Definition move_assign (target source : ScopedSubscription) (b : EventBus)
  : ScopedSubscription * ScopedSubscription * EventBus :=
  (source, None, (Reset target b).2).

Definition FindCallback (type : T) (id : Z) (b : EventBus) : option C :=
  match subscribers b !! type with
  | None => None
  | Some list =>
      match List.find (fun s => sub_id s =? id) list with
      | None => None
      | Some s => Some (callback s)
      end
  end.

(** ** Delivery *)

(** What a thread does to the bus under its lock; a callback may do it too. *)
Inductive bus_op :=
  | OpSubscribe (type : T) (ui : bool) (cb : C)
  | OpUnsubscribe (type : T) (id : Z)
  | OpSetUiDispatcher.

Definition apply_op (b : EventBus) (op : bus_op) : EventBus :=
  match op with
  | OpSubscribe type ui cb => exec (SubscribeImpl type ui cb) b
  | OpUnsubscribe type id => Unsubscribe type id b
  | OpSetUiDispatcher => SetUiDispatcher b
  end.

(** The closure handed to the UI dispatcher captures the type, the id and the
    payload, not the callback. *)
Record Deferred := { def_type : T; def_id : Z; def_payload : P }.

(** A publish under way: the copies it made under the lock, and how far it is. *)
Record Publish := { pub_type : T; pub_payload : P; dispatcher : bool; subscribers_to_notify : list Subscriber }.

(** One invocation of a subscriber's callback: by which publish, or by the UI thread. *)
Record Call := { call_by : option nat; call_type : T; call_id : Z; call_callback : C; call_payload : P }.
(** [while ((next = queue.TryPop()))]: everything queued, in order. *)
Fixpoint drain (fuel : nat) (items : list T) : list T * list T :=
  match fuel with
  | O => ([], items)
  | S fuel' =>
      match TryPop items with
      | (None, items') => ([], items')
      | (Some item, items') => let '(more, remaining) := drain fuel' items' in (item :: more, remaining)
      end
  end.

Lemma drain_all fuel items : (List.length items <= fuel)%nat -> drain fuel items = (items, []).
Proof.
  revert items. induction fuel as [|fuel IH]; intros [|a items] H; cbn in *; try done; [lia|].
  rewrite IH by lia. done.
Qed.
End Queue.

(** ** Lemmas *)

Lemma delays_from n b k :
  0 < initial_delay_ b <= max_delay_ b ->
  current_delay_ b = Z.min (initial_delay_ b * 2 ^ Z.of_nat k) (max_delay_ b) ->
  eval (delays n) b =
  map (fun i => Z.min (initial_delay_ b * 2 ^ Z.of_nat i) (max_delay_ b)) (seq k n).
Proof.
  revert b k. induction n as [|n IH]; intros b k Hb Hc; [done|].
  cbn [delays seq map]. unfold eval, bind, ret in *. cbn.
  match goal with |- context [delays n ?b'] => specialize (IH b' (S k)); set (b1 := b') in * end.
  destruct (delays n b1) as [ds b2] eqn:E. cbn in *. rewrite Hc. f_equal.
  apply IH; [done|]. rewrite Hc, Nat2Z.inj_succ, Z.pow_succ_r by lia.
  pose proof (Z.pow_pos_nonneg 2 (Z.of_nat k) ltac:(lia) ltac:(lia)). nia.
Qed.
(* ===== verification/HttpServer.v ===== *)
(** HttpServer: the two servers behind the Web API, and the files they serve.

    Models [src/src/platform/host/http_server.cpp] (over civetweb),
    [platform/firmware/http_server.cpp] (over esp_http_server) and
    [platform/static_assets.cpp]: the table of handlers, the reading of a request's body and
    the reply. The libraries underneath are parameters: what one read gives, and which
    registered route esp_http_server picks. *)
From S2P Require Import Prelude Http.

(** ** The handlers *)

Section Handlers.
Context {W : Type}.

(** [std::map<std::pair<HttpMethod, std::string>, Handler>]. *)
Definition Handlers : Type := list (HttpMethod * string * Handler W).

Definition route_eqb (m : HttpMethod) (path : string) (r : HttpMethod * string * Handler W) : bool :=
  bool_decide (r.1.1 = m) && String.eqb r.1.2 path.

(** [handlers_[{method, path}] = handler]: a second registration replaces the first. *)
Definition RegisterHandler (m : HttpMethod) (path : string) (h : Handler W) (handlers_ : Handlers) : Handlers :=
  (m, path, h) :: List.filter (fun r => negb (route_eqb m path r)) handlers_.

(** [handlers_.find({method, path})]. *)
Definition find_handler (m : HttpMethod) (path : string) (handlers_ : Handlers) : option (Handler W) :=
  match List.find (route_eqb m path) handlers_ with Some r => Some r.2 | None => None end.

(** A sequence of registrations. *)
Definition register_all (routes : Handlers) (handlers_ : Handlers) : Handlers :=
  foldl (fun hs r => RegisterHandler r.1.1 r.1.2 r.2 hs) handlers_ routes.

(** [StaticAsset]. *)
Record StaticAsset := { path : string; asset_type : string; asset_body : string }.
######
What needs to be done |
Return the material above in full, word for word.

Answer box |
Definition move_assign (target source : ScopedSubscription) (b : EventBus)
  : ScopedSubscription * ScopedSubscription * EventBus :=
  (source, None, (Reset target b).2).

Definition FindCallback (type : T) (id : Z) (b : EventBus) : option C :=
  match subscribers b !! type with
  | None => None
  | Some list =>
      match List.find (fun s => sub_id s =? id) list with
      | None => None
      | Some s => Some (callback s)
      end
  end.

(** ** Delivery *)

(** What a thread does to the bus under its lock; a callback may do it too. *)
Inductive bus_op :=
  | OpSubscribe (type : T) (ui : bool) (cb : C)
  | OpUnsubscribe (type : T) (id : Z)
  | OpSetUiDispatcher.

Definition apply_op (b : EventBus) (op : bus_op) : EventBus :=
  match op with
  | OpSubscribe type ui cb => exec (SubscribeImpl type ui cb) b
  | OpUnsubscribe type id => Unsubscribe type id b
  | OpSetUiDispatcher => SetUiDispatcher b
  end.

(** The closure handed to the UI dispatcher captures the type, the id and the
    payload, not the callback. *)
Record Deferred := { def_type : T; def_id : Z; def_payload : P }.

(** A publish under way: the copies it made under the lock, and how far it is. *)
Record Publish := { pub_type : T; pub_payload : P; dispatcher : bool; subscribers_to_notify : list Subscriber }.

(** One invocation of a subscriber's callback: by which publish, or by the UI thread. *)
Record Call := { call_by : option nat; call_type : T; call_id : Z; call_callback : C; call_payload : P }.
(** [while ((next = queue.TryPop()))]: everything queued, in order. *)
Fixpoint drain (fuel : nat) (items : list T) : list T * list T :=
  match fuel with
  | O => ([], items)
  | S fuel' =>
      match TryPop items with
      | (None, items') => ([], items')
      | (Some item, items') => let '(more, remaining) := drain fuel' items' in (item :: more, remaining)
      end
  end.

Lemma drain_all fuel items : (List.length items <= fuel)%nat -> drain fuel items = (items, []).
Proof.
  revert items. induction fuel as [|fuel IH]; intros [|a items] H; cbn in *; try done; [lia|].
  rewrite IH by lia. done.
Qed.
End Queue.

(** ** Lemmas *)

Lemma delays_from n b k :
  0 < initial_delay_ b <= max_delay_ b ->
  current_delay_ b = Z.min (initial_delay_ b * 2 ^ Z.of_nat k) (max_delay_ b) ->
  eval (delays n) b =
  map (fun i => Z.min (initial_delay_ b * 2 ^ Z.of_nat i) (max_delay_ b)) (seq k n).
Proof.
  revert b k. induction n as [|n IH]; intros b k Hb Hc; [done|].
  cbn [delays seq map]. unfold eval, bind, ret in *. cbn.
  match goal with |- context [delays n ?b'] => specialize (IH b' (S k)); set (b1 := b') in * end.
  destruct (delays n b1) as [ds b2] eqn:E. cbn in *. rewrite Hc. f_equal.
  apply IH; [done|]. rewrite Hc, Nat2Z.inj_succ, Z.pow_succ_r by lia.
  pose proof (Z.pow_pos_nonneg 2 (Z.of_nat k) ltac:(lia) ltac:(lia)). nia.
Qed.
(* ===== verification/HttpServer.v ===== *)
(** HttpServer: the two servers behind the Web API, and the files they serve.

    Models [src/src/platform/host/http_server.cpp] (over civetweb),
    [platform/firmware/http_server.cpp] (over esp_http_server) and
    [platform/static_assets.cpp]: the table of handlers, the reading of a request's body and
    the reply. The libraries underneath are parameters: what one read gives, and which
    registered route esp_http_server picks. *)
From S2P Require Import Prelude Http.

(** ** The handlers *)

Section Handlers.
Context {W : Type}.

(** [std::map<std::pair<HttpMethod, std::string>, Handler>]. *)
Definition Handlers : Type := list (HttpMethod * string * Handler W).

Definition route_eqb (m : HttpMethod) (path : string) (r : HttpMethod * string * Handler W) : bool :=
  bool_decide (r.1.1 = m) && String.eqb r.1.2 path.

(** [handlers_[{method, path}] = handler]: a second registration replaces the first. *)
Definition RegisterHandler (m : HttpMethod) (path : string) (h : Handler W) (handlers_ : Handlers) : Handlers :=
  (m, path, h) :: List.filter (fun r => negb (route_eqb m path r)) handlers_.

(** [handlers_.find({method, path})]. *)
Definition find_handler (m : HttpMethod) (path : string) (handlers_ : Handlers) : option (Handler W) :=
  match List.find (route_eqb m path) handlers_ with Some r => Some r.2 | None => None end.

(** A sequence of registrations. *)
Definition register_all (routes : Handlers) (handlers_ : Handlers) : Handlers :=
  foldl (fun hs r => RegisterHandler r.1.1 r.1.2 r.2 hs) handlers_ routes.

(** [StaticAsset]. *)
Record StaticAsset := { path : string; asset_type : string; asset_body : string }.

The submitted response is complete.